Status: final response (author comments only)

RC1:
'Comment on egusphere-2026-1418', Anonymous Referee #1, 25 Apr 2026
This study investigates the subseasonal and spatial variability of biomass burning aerosol (BBA) radiative properties over the Southeast Atlantic (SEA). By utilizing airborne 4STAR measurements from the NASA ORACLES campaigns (2016-2018) alongside long-term AERONET climatological data, the manuscript provides valuable insights into the evolution of Single Scattering Albedo (SSA), Aerosol Optical Depth (AOD), and Absorption Aerosol Optical Depth (AAOD). The findings regarding the "aerosol brightening" effect as the burning season progresses are particularly interesting.
Overall, the paper is well-structured, and the dataset is highly valuable for improving aerosol-radiation interactions in climate models. However, there are several areas where the analysis requires deeper attribution, particularly regarding interannual variability, aerosol composition, and the justification of certain methodological constraints. I recommend the manuscript for publication after addressing the following major revisions.
Major Comments
The data representing the three different months in this study (August, September, and October) were collected across three completely different years (2017, 2016, and 2018, respectively). Consequently, the deduced subseasonal trends (e.g., from August to October) might be heavily influenced or obscured by the interannual characteristics of aerosol emissions and meteorological conditions. The authors need to explicitly state this limitation in the text and discuss how interannual emission variations might impact their subseasonal conclusions.

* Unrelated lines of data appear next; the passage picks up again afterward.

Lemma tops_app n d1 d2 :
  tops n (d1 ++ d2) = tops n d1 ++ tops (n + length (all_names d1)) d2.
Proof.
  revert n. induction d1 as [|kv d1 IH]; intros n; simpl.
  - by rewrite Nat.add_0_r.
  - rewrite IH, <- app_assoc, length_app. do 3 f_equal. lia.
Qed.

Lemma tops_bounds n data id :
  id ∈ tops n data → n ≤ id < n + length (all_names data).
Proof.
  revert n. induction data as [|kv data IH]; intros n; simpl.
  - by intros ?%elem_of_nil.
  - rewrite length_app, elem_of_app. intros [Hin|Hin].
    + destruct (newest_first kv.2); [by apply elem_of_nil in Hin|].
      apply list_elem_of_singleton in Hin as ->. simpl. lia.
    + apply IH in Hin. lia.
Qed.

Lemma item_fields_created p kids name : item_fields (created p kids name) = texts name.
Proof. done. Qed.

Lemma item_fields_folder n names : item_fields <$> folder_items n names = texts <$> names.
Proof.
  destruct names as [|name rest]; simpl; [done|].
  f_equal. rewrite <- list_fmap_compose. by apply list_fmap_ext.
Qed.

Lemma item_fields_layout n data : item_fields <$> layout n data = texts <$> all_names data.
Proof.
  revert n. induction data as [|kv data IH]; intros n; simpl; [done|].
  by rewrite !fmap_app, item_fields_folder, IH.
Qed.

Lemma texts_values name : complete name = true → texts name = values name.
Proof.
  rewrite complete_keys. intros Hk. unfold texts, values. cbn [map].
  by rewrite !(has_key_true name) by apply Hk.
Qed.

Lemma fields_item w id i : items w !! id = Some i → fields w id = item_fields i.
Proof. unfold fields, item_of. by intros ->. Qed.

Lemma fields_seq w :
  fields w <$> seq 0 (length (items w)) = item_fields <$> items w.
Proof.
  apply list_eq. intros i. rewrite !list_lookup_fmap.
  destruct (items w !! i) as [it|] eqn:Hi; simpl.
  - rewrite lookup_seq_lt by (by eapply lookup_lt_Some). simpl.
    f_equal. by apply fields_item.
  - rewrite lookup_seq_ge; [done|]. by apply lookup_ge_None.
Qed.

Lemma install_other n name iw id c :
  id ≠ n → install n name iw !! (id, c) = iw !! (id, c).
Proof.
  intros Hne. unfold install.
  rewrite !lookup_insert_ne by congruence. done.
Qed.

Lemma install_same n name iw a :
  install n name iw !! (n, column a) = Some (label name a).
Proof.
  unfold install. destruct a; simpl;
    repeat first [ by rewrite lookup_insert_eq
                 | rewrite lookup_insert_ne by congruence ].
Qed.

Lemma install_from_before n names iw id c :
  id < n → install_from n names iw !! (id, c) = iw !! (id, c).
Proof.
  revert n iw. induction names as [|nm names IH]; intros n iw Hlt; simpl; [done|].
  rewrite IH by lia. apply install_other. lia.
Qed.

Lemma install_from_lookup n names iw j name a :
  names !! j = Some name →
  install_from n names iw !! (n + j, column a) = Some (label name a).
Proof.
  revert n iw j. induction names as [|nm names IH]; intros n iw j Hj; [done|].
  destruct j as [|j]; simpl in *.
  - injection Hj as ->. rewrite Nat.add_0_r, install_from_before by lia.
    apply install_same.
  - replace (n + S j) with (S n + j) by lia. by apply IH.
Qed.

Lemma shown_installed w n names iw j name :
  itemWidgets w = install_from n names iw →
  names !! j = Some name →
  shown w (n + j) = texts name.
Proof.
  intros H Hj. unfold shown, texts. cbn [map]. rewrite H.
  by rewrite !(install_from_lookup _ _ _ _ _ _ Hj).
Qed.
End positions.

(** ** The rows of the view *)

Section view.
Import CustomTreeItem CustomTreeWidget.

Lemma children_item w id i : items w !! id = Some i → children_of w id = childItems i.
Proof. unfold children_of, item_of. by intros ->. Qed.

Lemma flat_map_single {A} (g : A → list A) l :
  (∀ x, x ∈ l → g x = [x]) → flat_map g l = l.
Proof.
  induction l as [|x l IH]; intros Hg; simpl; [done|].
  rewrite Hg by apply list_elem_of_here. simpl. f_equal.
  apply IH. intros y Hy. apply Hg. by apply list_elem_of_further.
Qed.

(** An item whose children are the [k] childless items made after it
    takes [k + 1] consecutive rows. *)
Lemma rows_from_folder w fuel t k :
  children_of w t = seq (S t) k →
  (∀ c, S t ≤ c < S t + k → children_of w c = []) →
  k < fuel →
  rows_from fuel w t = seq t (S k).
Proof.
  intros Ht Hc Hf. destruct fuel as [|fuel]; [lia|].
  simpl. f_equal. rewrite Ht.
  destruct k as [|k]; [done|].
  destruct fuel as [|fuel]; [lia|].
  apply flat_map_single. intros c Hin.
  apply elem_of_seq in Hin. simpl. by rewrite Hc by lia.
Qed.

Lemma rows_of_tops data : ∀ (n : nat) (w : Widget) (fuel : nat),
  (∀ j i, layout n data !! j = Some i → items w !! (n + j) = Some i) →
  length (all_names data) ≤ fuel →
  flat_map (rows_from fuel w) (tops n data) = seq n (length (all_names data)).
Proof.
  induction data as [|[key value] data IH]; intros n w fuel Hl Hf; [done|].
  simpl in *. rewrite length_app in *.
  rewrite flat_map_app, seq_app.
  rewrite (IH (n + length (newest_first value)) w fuel); [|idtac|lia].
  - f_equal. destruct (newest_first value) as [|name rest]; [done|].
    simpl. rewrite app_nil_r. apply rows_from_folder.
    + assert (items w !! n = Some (created TheWidget (seq (S n) (length rest)) name))
        as Hn by (rewrite <- (Nat.add_0_r n) at 1; by apply Hl).
      by rewrite (children_item _ _ _ Hn).
    + intros c Hc. simpl in Hf.
      destruct (lookup_lt_is_Some_2 rest (c - S n)) as [nm Hnm]; [lia|].
      assert (items w !! c = Some (created (AnItem n) [] nm)) as Hc'.
      { replace c with (n + S (c - S n)) at 1 by lia. apply Hl. simpl.
        rewrite lookup_app_l by (rewrite length_fmap; by eapply lookup_lt_Some).
        by rewrite list_lookup_fmap, Hnm. }
      by rewrite (children_item _ _ _ Hc').
    + simpl in Hf. lia.
  - intros j i Hj. rewrite <- Nat.add_assoc. apply Hl.
    rewrite lookup_app_r by (rewrite length_folder_items; lia).
    rewrite length_folder_items.
    by replace (length (newest_first value) + j - length (newest_first value))
      with j by lia.
Qed.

The current discussion regarding the characteristics of SSA, AOD, and AAOD in Sections 3.1 and 3.2 is somewhat descriptive and one-sided. Could the authors provide a more in-depth attribution linking these optical properties to the proportional changes and concentrations of aerosol compositions during the biomass burning period? It is highly recommended to acquire observational data or reanalysis datasets (such as MERRA-2) on aerosol composition and concentration, and add these to the supplementary materials. This would intuitively demonstrate how variations in aerosol composition and concentration drive the observed changes in SSA, AOD, etc.

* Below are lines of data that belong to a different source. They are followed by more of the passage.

(** * AIStore: global rebalance, stream collector and EC helpers

    A shallow embedding of the parts of the aistore sources that the
    specification talks about:

    - [cmn]       : durations (int64 nanoseconds) and byte-size constants;
    - [ec]        : [useDisk] (src/ec/ec.go);
    - [reb]       : [globalRebWaitAck] deadline, [waitQuiesce], [globalJogger.send]
                    (src/reb/global.go), [checkGlobStatus], [nodesNotInStage],
                    [waitForPushReqs] (package reb, cluster-wide synchronization),
                    and the EC slice-waiter registry;
    - [transport] : the stream collector (src/transport/collect.go) on top of
                    Go's container/heap.

    Go's [int], [int64] and [time.Duration] are modelled as [Z] with the
    wrap-around written out; maps are [gmap]s; waiting loops read what the
    other goroutines and the other targets did from an explicit trace. *)

From Stdlib Require Import ZArith Lia List Bool.
From stdpp Require Import gmap strings list fin_maps.

Local Open Scope Z_scope.

(* ===================================================================== *)
(** ** Package cmn                                                        *)
(* ===================================================================== *)

Module Cmn.

Definition int64_min : Z := - 2 ^ 63.
Definition int64_max : Z := 2 ^ 63 - 1.

(** The value an int64 holds after an operation whose exact result is [x]. *)
Definition wrap64 (x : Z) : Z := (x + 2 ^ 63) mod 2 ^ 64 - 2 ^ 63.

Definition add64 (a b : Z) : Z := wrap64 (a + b).
Definition mul64 (a b : Z) : Z := wrap64 (a * b).

(** [x] is representable as an int64 (hence as a [time.Duration]). *)
Definition in_int64 (x : Z) : Prop := int64_min <= x <= int64_max.

(** time.Duration counts nanoseconds. *)
Definition Nanosecond : Z := 1.
Definition Second : Z := 1000000000.
Definition Minute : Z := 60 * Second.

(** Modelled from the spec: [cmn.MinDur] is not under src/; the spec calls
    its use in the wait-ack stage a clamp ("clamped <= 2x DestRetryTime"),
    that is the smaller of two durations. *)
Definition MinDur (a b : Z) : Z := if a <? b then a else b.

(** Modelled from the spec: the constant [cmn.MiB] is not under src/; the
    spec gives the EC threshold as "50 MiB", a mebibyte being 2^20 bytes. *)
Definition MiB : Z := 1024 * 1024.

Record RebalanceConf := mkRebalanceConf {
  DestRetryTime : Z;   (* time.Duration *)
  Quiesce       : Z;   (* time.Duration *)
  Multiplier    : Z;
}.

Record TimeoutConf := mkTimeoutConf {
  CplaneOperation : Z; (* time.Duration *)
  MaxKeepalive    : Z; (* time.Duration *)
}.

Record Config := mkConfig {
  Rebalance : RebalanceConf;
  Timeout   : TimeoutConf;
}.

End Cmn.

(* ===================================================================== *)
(** ** Outcomes of Go code                                                *)
(* ===================================================================== *)

(** A call returns a value, panics (failed assertion, index out of range,
    division by zero), or is still waiting when the recorded observations
    of its environment run out. *)
Inductive Res (A : Type) : Type :=
| Ret (a : A)
| Panic
| Pending.
Arguments Ret {A} a.
Arguments Panic {A}.
Arguments Pending {A}.

Definition bindR {A B} (k : A -> Res B) (r : Res A) : Res B :=
  match r with
  | Ret a => k a
  | Panic => Panic
  | Pending => Pending
  end.

#[global] Instance Res_ret : MRet Res := @Ret.
#[global] Instance Res_bind : MBind Res := @bindR.

(* ===================================================================== *)
(** ** Package memsys (interface only)                                    *)
(* ===================================================================== *)

Module Memsys.

(** Modelled from the spec: package memsys is not under src/. The spec
    gives the memory-pressure signal as one of Normal, High, Extreme, OOM,
    in increasing order; ec.go names the last three
    [memsys.MemPressureHigh], [memsys.MemPressureExtreme], [memsys.OOM]. *)
Inductive MemPressure : Set :=
| MemPressureNormal
| MemPressureHigh
| MemPressureExtreme
| OOM.

Definition level (p : MemPressure) : nat :=
  match p with
  | MemPressureNormal => 0
  | MemPressureHigh => 1
  | MemPressureExtreme => 2
  | OOM => 3
  end.

(** "pressure >= High" *)
Definition atLeastHigh (p : MemPressure) : bool :=
  Nat.leb (level MemPressureHigh) (level p).

End Memsys.

(* ===================================================================== *)
(** ** Package ec                                                         *)
(* ===================================================================== *)

Module Ec.
Import Memsys.

(** EC switches to disk from SGL when memory pressure is high and the
    amount of memory required to encode an object exceeds the limit. *)
Definition objSizeHighMem : Z := 50 * Cmn.MiB.

(** [useDisk]: [mm.MemPressure()] is read from the memory manager; it is
    the first argument here. *)
Definition useDisk (pressure : MemPressure) (objSize : Z) : bool :=
  match pressure with
  | OOM | MemPressureExtreme => true
  | MemPressureHigh => objSize >? objSizeHighMem
  | _ => false
  end.

(** The rule in the words of the specification: spill when pressure is at
    least High and the working size is at least 50 MiB. *)
Definition useDisk_spec (pressure : MemPressure) (objSize : Z) : bool :=
  atLeastHigh pressure && (50 * Cmn.MiB <=? objSize).


(** *** Slice sizes *)

(** Go's int64 division: truncated, wrapping for [minint / -1]; the
    caller checks for a zero divisor (which panics). *)
Definition quot64 (a b : Z) : Z := Cmn.wrap64 (Z.quot a b).

(** [SliceSize] returns the size of one slice that EC will create for
    the object; dividing by zero slices panics. *)
Definition SliceSize (fileSize slices : Z) : Res Z :=
  if slices =? 0 then Panic
  else Ret (quot64 (Cmn.add64 (Cmn.add64 fileSize slices) (-1)) slices).

(** [IsECCopy]: [limit] is [ecConf.ObjSizeLimit]. *)
Definition IsECCopy (size limit : Z) : bool := size <? limit.

(** *** Slices kept until they are sent *)

(** What a [slice] holds in [obj]: an SGL or a file handle (either may be
    a nil pointer inside the interface), or something else. *)
Inductive sliceObj :=
| ObjSGL (sgl : option nat)
| ObjFile (f : option nat)
| ObjOther.

(** The fields of [slice] that [free] and [release] use. *)
Record slice := mkSlice {
  sl_obj     : option sliceObj;   (* nil interface = None *)
  sl_reader  : option nat;
  sl_refCnt  : Z;                 (* atomic.Int32 *)
  sl_workFQN : string;
}.

(** What freeing does to the outside. *)
Inductive FreeEvent :=
| EvSGLFree (sgl : nat)
| EvFileClose (f : nat)
| EvReaderClose (r : nat)
| EvRemoveAll (fqn : string).

Definition wrap32 (x : Z) : Z := (x + 2 ^ 31) mod 2 ^ 32 - 2 ^ 31.

(** [freeObject]: frees an SGL, closes a file handle, does nothing for
    nil, and fails its assertion for any other type. *)
Definition freeObject (r : option sliceObj) : Res (list FreeEvent) :=
  match r with
  | None => Ret []
  | Some (ObjSGL (Some sgl)) => Ret [EvSGLFree sgl]
  | Some (ObjSGL None) => Ret []
  | Some (ObjFile (Some f)) => Ret [EvFileClose f]
  | Some (ObjFile None) => Ret []
  | Some ObjOther => Panic
  end.

(** [(s *slice) free]: frees all allocated memory and removes the
    slice's temporary file. *)
Definition slice_free (s : slice) : Res (slice * list FreeEvent) :=
  ev ← freeObject (sl_obj s);
  let s := mkSlice None (sl_reader s) (sl_refCnt s) (sl_workFQN s) in
  let ev := ev ++ match sl_reader s with Some r => [EvReaderClose r] | None => [] end in
  let ev := ev ++ (if String.eqb (sl_workFQN s) "" then [] else [EvRemoveAll (sl_workFQN s)]) in
  Ret (s, ev).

To further support the explanations for the variations in parameters like SSA and AOD, the authors should consider adding statistical charts or maps that represent the intensity of biomass burning (e.g., Fire Radiative Power (FRP) or fire counts) to the supplementary materials. Illustrating the spatial and temporal variation characteristics of the emission sources would greatly assist in interpreting the downstream aerosol properties.

The manuscript demonstrates that the lower SSA observed by 4STAR in 2016 (September) is largely due to the campaign base being in Namibia, meaning the sampling region was further south and did not fully capture the central smoke plume near the equator. This implies that the subseasonal trend shown in Figures 2 and 3 (the drop in September and massive rise in October) is largely driven by a spatial sampling bias rather than pure temporal evolution. This spatial caveat should be stated more explicitly in the Abstract and Conclusions to avoid misleading readers who might interpret this purely as a temporal shift.

The study restricts the 4STAR sky scans to altitudes of < 3 km. Is the selection of this specific boundary reasonable and fully justified? Is it possible that a significant portion of the biomass burning aerosols is transported to altitudes above 3 km in this region? A brief justification or a reference regarding the vertical distribution of the aerosol plume during the campaign should be added to clarify why 3 km is an appropriate cutoff.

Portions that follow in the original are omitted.